(* ===== verification/FsHandles.v ===== *)
(** Open files and directories as holders of references (filesys/file.c, filesys/directory.c). *)

From stdpp Require Import gmap.
From S2P Require Import Prelude KMonad Bytes Bitmap Block Filesys InodeOk FreeMapOk FsInv FsCreate FsOpen.

Section Handles.
Context {D : Type} `{!BlockDevice D}.
Implicit Types (s : fs D) (objs : list obj) (tmp : list Z) (h : handles).

(** The references of a state. *)
Definition held s tmp : handles := mkHandles (files s) (dirs s) tmp.

(** Handles that refer to the same inodes as often. *)
Lemma mem_refs s s' objs h h' :
  mem_ok s objs h -> same_disk s s' -> inodes s' = inodes s -> open_inodes s' = open_inodes s ->
  (forall q, refs h' q = refs h q /\ deniers h' q = deniers h q) ->
  (forall fp f, h_files h' !! fp = Some f -> is_Some (inodes s !! f_inode f) /\ fp < brk s') ->
  (forall dp d, h_dirs h' !! dp = Some d -> is_Some (inodes s !! d_inode d) /\ dp < brk s') ->
  (forall q, q ∈ h_tmp h' -> is_Some (inodes s !! q)) -> mem_ok s' objs h'.
Proof.
  intros [M1 M2 M3 M4 M5 M6 M7 M8] K E1 E2 Hr Hf Hd Ht. destruct K as [_ _ K3 K4 _ _ _].
  split; rewrite ?E1, ?E2, ?K3; try done. intros p i Hi. destruct (M4 p i Hi) as [I1 I2 I3 I4 I5], (Hr p) as [R1 R2].
  split; [done|congruence|done|congruence|lia].
Qed.

Lemma fresh_file s objs h : mem_ok s objs h -> h_files h !! brk s = None.
Proof. intros M. destruct (h_files h !! brk s) as [f|] eqn:E; [|done]. destruct (mm_files _ _ _ M _ _ E). lia. Qed.
Lemma fresh_dir s objs h : mem_ok s objs h -> h_dirs h !! brk s = None.
Proof. intros M. destruct (h_dirs h !! brk s) as [f|] eqn:E; [|done]. destruct (mm_dirs _ _ _ M _ _ E). lia. Qed.

Lemma quiet_trans_disk s s1 s2 : quiet s s1 -> same_disk s1 s2 -> same_disk s s2.
Proof. intros Q. apply same_disk_trans. by apply quiet_same_disk. Qed.

Lemma file_open_ok s objs tmp p :
  mem_ok s objs (held s (p :: tmp)) ->
  exists fp s', file_open (Some p) s = Ok (Some fp, s') /\ same_disk s s' /\ inodes s' = inodes s /\ dirs s' = dirs s /\
    files s !! fp = None /\ files s' = <[fp := mkFile p 0 false]> (files s) /\ mem_ok s' objs (held s' tmp).
Proof.
  intros M. destruct (alloc_ok s (mm_memory _ _ _ M)) as (fp & s1 & E1 & Q1 & Hp & Hb). unfold file_open.
  rewrite (bind_ok _ _ _ _ _ E1). pose proof (fresh_file s objs _ M) as Hfr. simpl in Hfr. rewrite <- Hp in Hfr.
  pose proof Q1 as [[_ _ S3 S4 S5 S6 S7 _ _ _] _]. set (s2 := set_files (<[fp := mkFile p 0 false]> (files s1)) s1).
  assert (K : same_disk s s2) by (eapply quiet_trans_disk; [exact Q1|done]).
  exists fp, s2. split; [done|]. split_and!; [done|done|done|done|simpl; congruence|].
  eapply (mem_refs s s2); try done; unfold held, refs, deniers; simpl.
  - intros q. rewrite S5, S6, !holders_insert by done. simpl. rewrite count_cons, andb_false_r. simpl. split; lia.
  - intros k f. rewrite S5. intros [[<- <-]|[_ Hf]]%lookup_insert_Some.
    + split; [|lia]. apply (mm_tmp _ _ _ M). simpl. constructor.
    + destruct (mm_files _ _ _ M _ _ Hf). split; [done|lia].
  - intros k d. rewrite S6. intros Hd. destruct (mm_dirs _ _ _ M _ _ Hd). split; [done|lia].
  - intros q Hq. apply (mm_tmp _ _ _ M). simpl. by constructor.
Qed.
Lemma dir_open_ok s objs tmp p :
  mem_ok s objs (held s (p :: tmp)) ->
  exists dp s', dir_open (Some p) s = Ok (Some dp, s') /\ same_disk s s' /\ inodes s' = inodes s /\ files s' = files s /\
    dirs s !! dp = None /\ dirs s' = <[dp := mkDir p 0]> (dirs s) /\ mem_ok s' objs (held s' tmp).
Proof.
  intros M. destruct (alloc_ok s (mm_memory _ _ _ M)) as (dp & s1 & E1 & Q1 & Hp & Hb). unfold dir_open.
  rewrite (bind_ok _ _ _ _ _ E1). pose proof (fresh_dir s objs _ M) as Hfr. simpl in Hfr. rewrite <- Hp in Hfr.
  pose proof Q1 as [[_ _ S3 S4 S5 S6 S7 _ _ _] _]. set (s2 := set_dirs (<[dp := mkDir p 0]> (dirs s1)) s1).
  assert (K : same_disk s s2) by (eapply quiet_trans_disk; [exact Q1|done]).
  exists dp, s2. split; [done|]. split_and!; [done|done|done|done|simpl; congruence|].
  eapply (mem_refs s s2); try done; unfold held, refs, deniers; simpl.
  - intros q. rewrite S5, S6, !holders_insert by done. simpl. rewrite count_cons. split; lia.
  - intros k f. rewrite S5. intros Hf. destruct (mm_files _ _ _ M _ _ Hf). split; [done|lia].
  - intros k d. rewrite S6. intros [[<- <-]|[_ Hd]]%lookup_insert_Some.
    + split; [|lia]. apply (mm_tmp _ _ _ M). simpl. constructor.
    + destruct (mm_dirs _ _ _ M _ _ Hd). split; [done|lia].
  - intros q Hq. apply (mm_tmp _ _ _ M). simpl. by constructor.
Qed.

Lemma get_dir_ok s dp d : dirs s !! dp = Some d -> get_dir dp s = Ok (d, s).
Proof. intros H. unfold get_dir, mbind, K_bind. simpl. by rewrite H. Qed.

(** Closing a directory: [closed] tells what becomes of its inode. *)
Lemma dir_close_ok s objs tmp fp ip im dp d i :
  disk_ok s objs -> mem_ok s objs (held s tmp) -> fmap_ok s objs fp ip im ->
  dirs s !! dp = Some d -> inodes s !! d_inode d = Some i -> d_inode d <> ip ->
  exists objs' s1 s', dir_close (Some dp) s = Ok (tt, s') /\
    closed s objs (mkHandles (files s) (delete dp (dirs s)) tmp) fp ip im (d_inode d) i objs' s1 /\
    s' = set_dirs (delete dp (dirs s)) s1 /\ mem_ok s' objs' (held s' tmp).
Proof.
  intros Dk M Fm Hd Hi Hne. set (h := mkHandles (files s) (delete dp (dirs s)) tmp).
  assert (M' : mem_ok s objs (hold (d_inode d) h)).
  { eapply (mem_refs s s); try done; unfold held, refs, deniers; simpl.
    - intros q. rewrite count_cons, (holders_delete (dirs s) _ dp d Hd). split; [lia|done].
    - apply M.
    - intros k d' Hk%lookup_delete_Some. apply (mm_dirs _ _ _ M). by destruct Hk.
    - intros q [->|Hq]%elem_of_cons; [eauto|by apply (mm_tmp _ _ _ M)]. }
  destruct (inode_close_ok s objs h fp ip im (d_inode d) i Dk M' Fm Hi Hne) as (objs' & s1 & E & Cl).
  exists objs', s1, (set_dirs (delete dp (dirs s)) s1). split.
  { unfold dir_close. rewrite (bind_ok _ _ _ _ _ (get_dir_ok s dp d Hd)), (bind_ok _ _ _ _ _ E).
    unfold modify. by rewrite (cl_dirs _ _ _ _ _ _ _ _ _ _ Cl). }
  split_and!; [done..|]. pose proof (cl_mem _ _ _ _ _ _ _ _ _ _ Cl) as Mc.
  eapply (mem_refs s1); try done; unfold held, h; simpl; rewrite ?(cl_files _ _ _ _ _ _ _ _ _ _ Cl); apply Mc || done.
Qed.

End Handles.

Task prompt:
Reproduce the entries above exactly, but only the lines between the line holding "rewrite (bind_ok _ _ _ _ _ E1). pose proof (fresh_file" and the line holding "exists dp s', dir_open", inclusive.

Task solution:
  rewrite (bind_ok _ _ _ _ _ E1). pose proof (fresh_file s objs _ M) as Hfr. simpl in Hfr. rewrite <- Hp in Hfr.
  pose proof Q1 as [[_ _ S3 S4 S5 S6 S7 _ _ _] _]. set (s2 := set_files (<[fp := mkFile p 0 false]> (files s1)) s1).
  assert (K : same_disk s s2) by (eapply quiet_trans_disk; [exact Q1|done]).
  exists fp, s2. split; [done|]. split_and!; [done|done|done|done|simpl; congruence|].
  eapply (mem_refs s s2); try done; unfold held, refs, deniers; simpl.
  - intros q. rewrite S5, S6, !holders_insert by done. simpl. rewrite count_cons, andb_false_r. simpl. split; lia.
  - intros k f. rewrite S5. intros [[<- <-]|[_ Hf]]%lookup_insert_Some.
    + split; [|lia]. apply (mm_tmp _ _ _ M). simpl. constructor.
    + destruct (mm_files _ _ _ M _ _ Hf). split; [done|lia].
  - intros k d. rewrite S6. intros Hd. destruct (mm_dirs _ _ _ M _ _ Hd). split; [done|lia].
  - intros q Hq. apply (mm_tmp _ _ _ M). simpl. by constructor.
Qed.
Lemma dir_open_ok s objs tmp p :
  mem_ok s objs (held s (p :: tmp)) ->
  exists dp s', dir_open (Some p) s = Ok (Some dp, s') /\ same_disk s s' /\ inodes s' = inodes s /\ files s' = files s /\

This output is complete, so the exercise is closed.